→ WHAT YOU ARE ASKED TO DO
Copy out all lines in the material below that contain the string "edgeCountOf".

→ RECORDS SUPPLIED
Lemma removeVertex_rejected g v :
  ~ In v (Digraph.vertices g) ->
  Digraph.removeVertex v g
  = Digraph.Raised (DigraphException "Invalid vertex"%string) g.
Proof.
  intros Hn. apply find_None_keys in Hn.
  unfold Digraph.removeVertex, Digraph.bind, Digraph.get.
  now rewrite (count_absent _ _ Hn).
Qed.

Lemma no_edge_not_found g a b dv :
  StdMap.find a g = Some dv ->
  ~ Digraph.hasEdge a b g ->
  found (a, b)
    (map (fun it => (a, DigraphEdge.toVertex it)) (DigraphVertex.edges dv))
  = false.
Proof.
  intros Ha He. apply found_not_In. intros Hin. apply He.
  exists (map (fun it => (a, DigraphEdge.toVertex it)) (DigraphVertex.edges dv)).
  split; [now apply edgesFrom_present | assumption].
Qed.

Lemma removeEdge_rejected g a b :
  ~ In a (Digraph.vertices g) \/ ~ In b (Digraph.vertices g)
  \/ ~ Digraph.hasEdge a b g ->
  Digraph.removeEdge a b g
  = Digraph.Raised (DigraphException "Invalid edge"%string) g.
Proof.
  intros Hrej.
  unfold Digraph.removeEdge, Digraph.bind, Digraph.get.
  present a g Ha; present b g Hb; rewrite ?H, ?H0; cbn [orb];
    try reflexivity.
  unfold Digraph.call. rewrite (edgesFrom_present _ _ _ Ha).
  destruct Hrej as [Hn|[Hn|He]].
  - apply find_None_keys in Hn. congruence.
  - apply find_None_keys in Hn. congruence.
  - now rewrite (no_edge_not_found _ _ _ _ Ha He).
Qed.

Lemma edgeInfo_rejected g a b :
  ~ In a (Digraph.vertices g) \/ ~ In b (Digraph.vertices g)
  \/ ~ Digraph.hasEdge a b g ->
  Digraph.edgeInfo a b g = Throw (DigraphException "Invalid edge"%string).
Proof.
  intros Hrej. unfold Digraph.edgeInfo.
  present a g Ha; present b g Hb; rewrite ?H, ?H0; cbn [orb];
    try reflexivity.
  rewrite (edgesFrom_present _ _ _ Ha).
  destruct Hrej as [Hn|[Hn|He]].
  - apply find_None_keys in Hn. congruence.
  - apply find_None_keys in Hn. congruence.
  - now rewrite (no_edge_not_found _ _ _ _ Ha He).
Qed.
End Rejected.

(** C6. A mutating call that the class rejects (addVertex on a present
    vertex number, addEdge with a missing endpoint or on a present edge,
    removeVertex or removeEdge on a missing target) throws a
    [DigraphException], and the graph at that point is the graph before the
    call: vertices, edges and payloads are all unchanged. *)
Theorem rejected_call_leaves_graph
        {VertexInfo EdgeInfo : Type} (g : Digraph.t VertexInfo EdgeInfo)
        (c : Digraph.mutation VertexInfo EdgeInfo) :
  Digraph.rejected c g ->
  exists why, Digraph.perform c g = Digraph.Raised (DigraphException why) g.
Proof.
  destruct c as [v vi|a b ei|v|a b]; cbn [Digraph.rejected Digraph.perform];
    intros Hrej; eexists.
  - now apply addVertex_rejected.
  - now apply addEdge_rejected.
  - now apply removeVertex_rejected.
  - now apply removeEdge_rejected.
Qed.

Lemma rejected_call_leaves_graph_witness :
  exists why,
    Digraph.perform (Digraph.AddEdge 1 2 tt) Graphs.oneEdge
    = Digraph.Raised (DigraphException why) Graphs.oneEdge.
Proof.
  apply (rejected_call_leaves_graph Graphs.oneEdge (Digraph.AddEdge 1 2 tt)).
  right. right. exists [(1, 2)]. split; [reflexivity | left; reflexivity].
Defined.

(** ** One exception type, three reasons *)

(** C9, as stated, fails: on the graph with vertices 1, 2 and the edge
    1 -> 2, [addEdge(1, 3, _)] (endpoint 3 is absent) and [addEdge(1, 2, _)]
    (the edge is present) throw the same exception, so the two errors are
    not distinct. *)
Lemma addEdge_errors_not_distinct :
  ~ (forall e1 e2 : exn,
       Digraph.addEdge 1 3 tt Graphs.oneEdge = Digraph.Raised e1 Graphs.oneEdge ->
       Digraph.addEdge 1 2 tt Graphs.oneEdge = Digraph.Raised e2 Graphs.oneEdge ->
       e1 <> e2).
Proof.
  intros H. apply (H _ _ eq_refl eq_refl). reflexivity.
Qed.

(** What each operation throws, when it throws at all. *)
Section Thrown.
Context {VertexInfo EdgeInfo : Type}.
Implicit Types (g : Digraph.t VertexInfo EdgeInfo).

Lemma vertex_queries_throw g v (e : exn) :
  Digraph.vertexInfo v g = Throw e
  \/ Digraph.edgesFrom v g = Throw e
  \/ Digraph.edgeCountOf v g = Throw e ->
  e = DigraphException "Invalid vertex"%string.
Proof.
  unfold Digraph.vertexInfo, Digraph.edgesFrom, Digraph.edgeCountOf,
    StdMap.count.
  destruct (StdMap.find v g) as [dv|]; cbn;
    intros [H|[H|H]]; try discriminate; now injection H as <-.
Qed.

→ OUTPUT BELOW
  \/ Digraph.edgeCountOf v g = Throw e ->
  unfold Digraph.vertexInfo, Digraph.edgesFrom, Digraph.edgeCountOf,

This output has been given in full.